(** C8. For every graph with its input and output nodes, secret generation
    returns (it never raises) secrets such that: when [r] is enabled every
    node has a bit, 0 on the output nodes; when [theta] is enabled every node
    has a value in 0..7, 0 on the output nodes; when [a] is enabled every node
    has a bit, 0 on the input nodes, and [a_N(i)] is the XOR of [a(j)] over the
    neighbours [j] of [i], read from the completed [a]; a disabled flag gives
    the empty map, which reads as 0 at every node. In every case, read with
    [.get(node, 0)], [r] and [a] are bits and [theta] is in 0..7 at every node,
    [r] and [theta] are 0 on the output nodes and [a] is 0 on the input
    nodes. *)
Theorem from_secrets_spec (secrets : Secrets.t) (graph : Graph)
    (input_nodes output_nodes : list nat) (g : Rng) :
  exists sd,
    (from_secrets secrets graph input_nodes output_nodes g).1 = Ok sd /\
    (if Secrets.r secrets
     then forall node, node ∈ graph.1 ->
            exists v, SecretDatas.r sd !! node = Some v /\ is_bit v /\
                      (node ∈ output_nodes -> v = 0)
     else SecretDatas.r sd = ∅ /\
          forall node, dict_get0 (SecretDatas.r sd) node = 0) /\
    (if Secrets.theta secrets
     then forall node, node ∈ graph.1 ->
            exists v, SecretDatas.theta sd !! node = Some v /\ 0 <= v <= 7 /\
                      (node ∈ output_nodes -> v = 0)
     else SecretDatas.theta sd = ∅ /\
          forall node, dict_get0 (SecretDatas.theta sd) node = 0) /\
    (if Secrets.a secrets
     then (forall node, node ∈ graph.1 ->
             exists v, Secret_a.a (SecretDatas.a sd) !! node = Some v /\ is_bit v /\
                       (node ∈ input_nodes -> v = 0)) /\
          (forall i, i ∈ graph.1 ->
             Secret_a.a_N (SecretDatas.a sd) !! i
             = Some (xor_over (Secret_a.a (SecretDatas.a sd)) (graph_neighbors graph i)))
     else (Secret_a.a (SecretDatas.a sd) = ∅ /\ Secret_a.a_N (SecretDatas.a sd) = ∅) /\
          forall node, dict_get0 (Secret_a.a (SecretDatas.a sd)) node = 0 /\
                       dict_get0 (Secret_a.a_N (SecretDatas.a sd)) node = 0) /\
    (forall node,
       is_bit (dict_get0 (SecretDatas.r sd) node) /\
       0 <= dict_get0 (SecretDatas.theta sd) node <= 7 /\
       is_bit (dict_get0 (Secret_a.a (SecretDatas.a sd)) node) /\
       (node ∈ output_nodes ->
        dict_get0 (SecretDatas.r sd) node = 0 /\
        dict_get0 (SecretDatas.theta sd) node = 0) /\
       (node ∈ input_nodes ->
        dict_get0 (Secret_a.a (SecretDatas.a sd)) node = 0)).
Proof.
  destruct graph as [node_list edge_list]. unfold from_secrets.
  set (rg := if Secrets.r secrets
             then for_each node_list (draw_unless output_nodes 2) (∅, g)
             else (∅, g)).
  assert ((if Secrets.r secrets
           then forall node, node ∈ node_list ->
                  exists v, rg.1 !! node = Some v /\ is_bit v /\
                            (node ∈ output_nodes -> v = 0)
           else rg.1 = ∅ /\ forall node, dict_get0 rg.1 node = 0) /\
          forall node, is_bit (dict_get0 rg.1 node) /\
                       (node ∈ output_nodes -> dict_get0 rg.1 node = 0)) as [Hr Hr0].
  { subst rg. destruct (Secrets.r secrets).
    - split; intros node.
      + intros Hin.
        destruct (draw_loop_spec output_nodes 2 node_list ∅ g ltac:(lia) node)
          as [Hspec _].
        destruct (Hspec Hin) as (v & Hv & Hrange & Hzero).
        exists v. split; [done |]. split; [apply is_bit_range; lia | done].
      + destruct (draw_loop_get0 output_nodes 2 node_list g node ltac:(lia))
          as [Hrange Hzero].
        split; [apply is_bit_range; lia | done].
    - split; [by split |]. intros node. split; [by left | done]. }
  destruct rg as [r g1]. simpl in Hr, Hr0.
  set (tg := if Secrets.theta secrets
             then for_each node_list (draw_unless output_nodes 8) (∅, g1)
             else (∅, g1)).
  assert ((if Secrets.theta secrets
           then forall node, node ∈ node_list ->
                  exists v, tg.1 !! node = Some v /\ 0 <= v <= 7 /\
                            (node ∈ output_nodes -> v = 0)
           else tg.1 = ∅ /\ forall node, dict_get0 tg.1 node = 0) /\
          forall node, 0 <= dict_get0 tg.1 node <= 7 /\
                       (node ∈ output_nodes -> dict_get0 tg.1 node = 0)) as [Ht Ht0].
  { subst tg. destruct (Secrets.theta secrets).
    - split; intros node.
      + intros Hin.
        destruct (draw_loop_spec output_nodes 8 node_list ∅ g1 ltac:(lia) node)
          as [Hspec _].
        destruct (Hspec Hin) as (v & Hv & Hrange & Hzero).
        exists v. split; [done |]. split; [lia | done].
      + destruct (draw_loop_get0 output_nodes 8 node_list g1 node ltac:(lia))
          as [Hrange Hzero].
        split; [lia | done].
    - split; [by split |]. intros node. split; [done | done]. }
  destruct tg as [theta g2]. simpl in Ht, Ht0.
  destruct (Secrets.a secrets).
  - pose proof (fun node => draw_loop_spec input_nodes 2 node_list ∅ g2 ltac:(lia) node)
      as Ha.
    pose proof (fun node => draw_loop_get0 input_nodes 2 node_list g2 node ltac:(lia))
      as Ha0.
    destruct (for_each node_list (draw_unless input_nodes 2) (∅, g2)) as [a g3].
    simpl in Ha, Ha0.
    destruct (insert_loop_spec
                (a_N_value_of node_list edge_list a)
                (fun i => xor_over a (graph_neighbors (node_list, edge_list) i))
                node_list ∅) as (a_N & Hrun & Hlook).
    { intros i _. unfold a_N_value_of. rewrite a_N_loop_spec.
      - by rewrite Z.lxor_0_l.
      - intros j Hj. destruct (Ha j) as [Hspec _].
        destruct (Hspec Hj) as (v & Hv & _). by exists v. }
    simpl. rewrite Hrun. simpl.
    eexists. split; [reflexivity |]. simpl.
    split; [done |]. split; [done |]. split; [split |].
    + intros node Hin. destruct (Ha node) as [Hspec _].
      destruct (Hspec Hin) as (v & Hv & Hrange & Hzero).
      exists v. split; [done |]. split; [apply is_bit_range; lia | done].
    + intros i Hi. rewrite Hlook. by rewrite bool_decide_eq_true_2.
    + intros node. destruct (Hr0 node) as [Hrb Hrz], (Ht0 node) as [Htb Htz],
        (Ha0 node) as [Hab Haz].
      split; [done |]. split; [done |]. split; [apply is_bit_range; lia |].
      split; [| done]. intros Hout. split; [by apply Hrz | by apply Htz].
  - simpl. eexists. split; [reflexivity |]. simpl.
    split; [done |]. split; [done |]. split; [by repeat split |].
    intros node. destruct (Hr0 node) as [Hrb Hrz], (Ht0 node) as [Htb Htz].
    split; [done |]. split; [done |]. split; [by left |].
    split; [| done]. intros Hout. split; [by apply Hrz | by apply Htz].
Qed.
Lemma bfs_incl (g : DiGraph) (k : nat) :
  forall seen x, In x seen -> In x (bfs g k seen).
Proof.
  induction k as [|k IH]; simpl; intros seen x H; [assumption |].
  apply IH. apply bfs_round_In. left; assumption.
Qed.

Lemma bfs_complete (g : DiGraph) (k : nat) :
  forall seen x l z,
    walk_on g x l z -> (length l <= k)%nat -> In x seen ->
    In z (bfs g k seen).
Proof.
  induction k as [|k IH]; intros seen x l z W L Hx.
  - destruct l; simpl in L; [| lia]. inversion W; subst. assumption.
  - inversion W; subst.
    + apply bfs_incl; assumption.
    + simpl. apply (IH _ y l0 z); [assumption | simpl in L; lia |].
      apply bfs_round_In. right. exists x. split; assumption.
Qed.

Lemma bfs_sound (g : DiGraph) (k : nat) :
  forall seen z, In z (bfs g k seen) ->
                 exists x, In x seen /\ reach g x z.
Proof.
  induction k as [|k IH]; simpl; intros seen z H.
  - exists z. split; [assumption | apply reach_refl].
  - apply IH in H. destruct H as [y [Hy R]].
    apply bfs_round_In in Hy. destruct Hy as [Hy | [x [Hx Exy]]].
    + exists y; auto.
    + exists x. split; [assumption |]. eapply reach_step; eauto.
Qed.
----
▶ _PROBLEM REQUIREMENTS_: Look above for the line holding "else (∅, g))." and the line holding "destruct (Secrets.r secrets).". Retype both, and every line between them, word for word and nothing else.

▶ _ANSWER BOX_:
             else (∅, g)).
  assert ((if Secrets.r secrets
           then forall node, node ∈ node_list ->
                  exists v, rg.1 !! node = Some v /\ is_bit v /\
                            (node ∈ output_nodes -> v = 0)
           else rg.1 = ∅ /\ forall node, dict_get0 rg.1 node = 0) /\
          forall node, is_bit (dict_get0 rg.1 node) /\
                       (node ∈ output_nodes -> dict_get0 rg.1 node = 0)) as [Hr Hr0].
  { subst rg. destruct (Secrets.r secrets).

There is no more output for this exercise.